Metadata-Version: 2.1
Name: torchdata
Version: 0.7.1a0
Summary: Composable data loading modules for PyTorch
Home-page: https://github.com/pytorch/data
Author: PyTorch Team
Author-email: packages@pytorch.org
License: BSD
Classifier: Intended Audience :: Developers
Classifier: Intended Audience :: Science/Research
Classifier: License :: OSI Approved :: BSD License
Classifier: Operating System :: MacOS :: MacOS X
Classifier: Operating System :: Microsoft :: Windows
Classifier: Programming Language :: Python :: 3.8
Classifier: Programming Language :: Python :: 3.9
Classifier: Programming Language :: Python :: 3.10
Classifier: Programming Language :: Python :: 3.11
Classifier: Programming Language :: Python :: Implementation :: CPython
Classifier: Topic :: Scientific/Engineering :: Artificial Intelligence
Requires-Python: >=3.8
Description-Content-Type: text/markdown
License-File: LICENSE
Requires-Dist: urllib3>=1.25
Requires-Dist: requests
Requires-Dist: torch>=2

# TorchData (see note below on current status)

[**Why TorchData?**](#why-composable-data-loading) | [**Install guide**](#installation) |
[**What are DataPipes?**](#what-are-datapipes) | [**Beta Usage and Feedback**](#beta-usage-and-feedback) |
[**Contributing**](#contributing) | [**Future Plans**](#future-plans)

**:warning: As of July 2023, we have paused active development on TorchData and have paused new releases. We have learnt
a lot from building it and hearing from users, but also believe we need to re-evaluate the technical design and approach
given how much the industry has changed since we began the project. During the rest of 2023 we will be re-evaluating our
plans in this space. Please reach out if you suggestions or comments (please use
[#1196](https://github.com/pytorch/data/issues/1196) for feedback).**

`torchdata` is a library of common modular data loading primitives for easily constructing flexible and performant data
pipelines.

This library introduces composable Iterable-style and Map-style building blocks called
[`DataPipes`](#what-are-datapipes) that work well out of the box with the PyTorch's `DataLoader`. These built-in
`DataPipes` have the necessary functionalities to reproduce many different datasets in TorchVision and TorchText, namely
loading files (from local or cloud), parsing, caching, transforming, filtering, and many more utilities. To understand
the basic structure of `DataPipes`, please see [What are DataPipes?](#what-are-datapipes) below, and to see how
`DataPipes` can be practically composed together into datasets, please see our
[examples](https://pytorch.org/data/main/examples.html).

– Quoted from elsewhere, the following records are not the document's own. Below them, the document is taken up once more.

(** X18.  Whatever the input (and whatever [strip] does), the shortcode
    holds characters of [A-Za-z0-9_-] only, and the code [get_media_id]
    passes on is its first 11 characters, all of it when it is shorter. *)
Theorem shortcode_has_code_characters_only :
  forall (py_strip : Col.ustring -> Col.ustring) (input : Col.ustring),
  let code := Instagram.clean_shortcode py_strip input in
  forallb Instagram.is_code_char code = true /\
  Instagram.media_code py_strip input = firstn 11 code /\
  length_u (Instagram.media_code py_strip input) <= 11.
Proof.
  intros py_strip input code.
  assert (Instagram.media_code py_strip input = firstn 11 code) as E.
  { unfold Instagram.media_code. fold code. cbv zeta.
    destruct (11 <=? length_u code) eqn:L; [ reflexivity |].
    apply Z.leb_gt in L. unfold length_u in L.
    symmetry. apply firstn_all2. lia. }
  split; [| split; [ exact E |] ].
  - subst code. unfold Instagram.clean_shortcode.
    destruct (Instagram.re_search input) as [g |] eqn:S.
    + eapply re_search_all, S.
    + apply forallb_forall. intros c H. now apply filter_In in H.
  - rewrite E. unfold length_u. pose proof (firstn_le_length 11 code). lia.
Qed.

(** X19.  The address of a post gives back its shortcode: for a non-empty
    code of code characters, followed by nothing or by a character that is
    not one (the "/" or "?" of an address), [clean_shortcode] of
    "https://www.instagram.com/p/", the code and the rest is the code; the
    same with "/reel/" and "/tv/" in place of "/p/". *)
Theorem post_address_gives_its_shortcode :
  forall (py_strip : Col.ustring -> Col.ustring) (code rest : Col.ustring),
  code <> [] ->
  forallb Instagram.is_code_char code = true ->
  match rest with
  | [] => true
  | c :: _ => negb (Instagram.is_code_char c)
  end = true ->
  Instagram.clean_shortcode py_strip
    (codepoints "https://www.instagram.com" ++ codepoints "/p/"
     ++ code ++ rest)%list = code /\
  Instagram.clean_shortcode py_strip
    (codepoints "https://www.instagram.com" ++ codepoints "/reel/"
     ++ code ++ rest)%list = code /\
  Instagram.clean_shortcode py_strip
    (codepoints "https://www.instagram.com" ++ codepoints "/tv/"
     ++ code ++ rest)%list = code.
Proof.
  intros py_strip code rest Hne Hc Hr.
  pose proof (match_with_run "/p/" code rest Hne Hc Hr) as Mp.
  pose proof (match_with_run "/reel/" code rest Hne Hc Hr) as Mr.
  pose proof (match_with_run "/tv/" code rest Hne Hc Hr) as Mt.
  unfold Instagram.clean_shortcode.
  let v := eval vm_compute in (codepoints "https://www.instagram.com") in
  change (codepoints "https://www.instagram.com") with v.
  cbn [app].
  repeat split.
  - repeat (rewrite re_search_next by reflexivity).
    set (s := (codepoints "/p/" ++ code ++ rest)%list) in *.
    assert (Instagram.re_search s = Some code) as E.
    { destruct s; cbn [Instagram.re_search];
        unfold Instagram.match_at; now rewrite Mp. }
    now rewrite E.
  - repeat (rewrite re_search_next by reflexivity).
    set (s := (codepoints "/reel/" ++ code ++ rest)%list) in *.
    assert (Instagram.re_search s = Some code) as E.
    { assert (Instagram.match_with "/p/" s = None) as Np by reflexivity.
      destruct s; cbn [Instagram.re_search];
        unfold Instagram.match_at; now rewrite Np, Mr. }
    now rewrite E.
  - repeat (rewrite re_search_next by reflexivity).
    set (s := (codepoints "/tv/" ++ code ++ rest)%list) in *.
    assert (Instagram.re_search s = Some code) as E.
    { assert (Instagram.match_with "/p/" s = None) as Np by reflexivity.
      assert (Instagram.match_with "/reel/" s = None) as Nr by reflexivity.
      destruct s; cbn [Instagram.re_search];
        unfold Instagram.match_at; now rewrite Np, Nr, Mt. }
    now rewrite E.
Qed.

Lemma post_address_gives_its_shortcode_witness :
  Instagram.clean_shortcode (fun s => s)
    (codepoints "https://www.instagram.com" ++ codepoints "/p/"
     ++ codepoints "C-5ByQHsUa_" ++ codepoints "/?utm_source=ig_web")%list
  = codepoints "C-5ByQHsUa_".
Proof.
  refine (proj1 (post_address_gives_its_shortcode (fun s => s)
                   (codepoints "C-5ByQHsUa_")
                   (codepoints "/?utm_source=ig_web") _ _ _)).
  - vm_compute. discriminate.
  - vm_compute. reflexivity.
  - vm_compute. reflexivity.
Defined.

On top of `DataPipes`, this library provides a new `DataLoader2` that allows the execution of these data pipelines in
various settings and execution backends (`ReadingService`). You can learn more about the new version of `DataLoader2` in
our [full DataLoader2 documentation](https://pytorch.org/data/main/dataloader2.html#dataloader2). Additional features
are work in progres, such as checkpointing and advanced control of randomness and determinism.

Note that because many features of the original DataLoader have been modularized into DataPipes, their source codes live
as [standard DataPipes in pytorch/pytorch](https://github.com/pytorch/pytorch/tree/master/torch/utils/data/datapipes)
rather than torchdata to preserve backward-compatibility support and functional parity within `torch`. Regardless, you
can to them by importing them from `torchdata`.

## Why composable data loading?

Over many years of feedback and organic community usage of the PyTorch `DataLoader` and `Dataset`, we've found that:

1. The original `DataLoader` bundled too many features together, making them difficult to extend, manipulate, or
   replace. This has created a proliferation of use-case specific `DataLoader` variants in the community rather than an
   ecosystem of interoperable elements.
2. Many libraries, including each of the PyTorch domain libraries, have rewritten the same data loading utilities over
   and over again. We can save OSS maintainers time and effort rewriting, debugging, and maintaining these commonly used
   elements.

These reasons inspired the creation of `DataPipe` and `DataLoader2`, with a goal to make data loading components more
flexible and reusable.

## Installation

### Version Compatibility

The following is the corresponding `torchdata` versions and supported Python versions.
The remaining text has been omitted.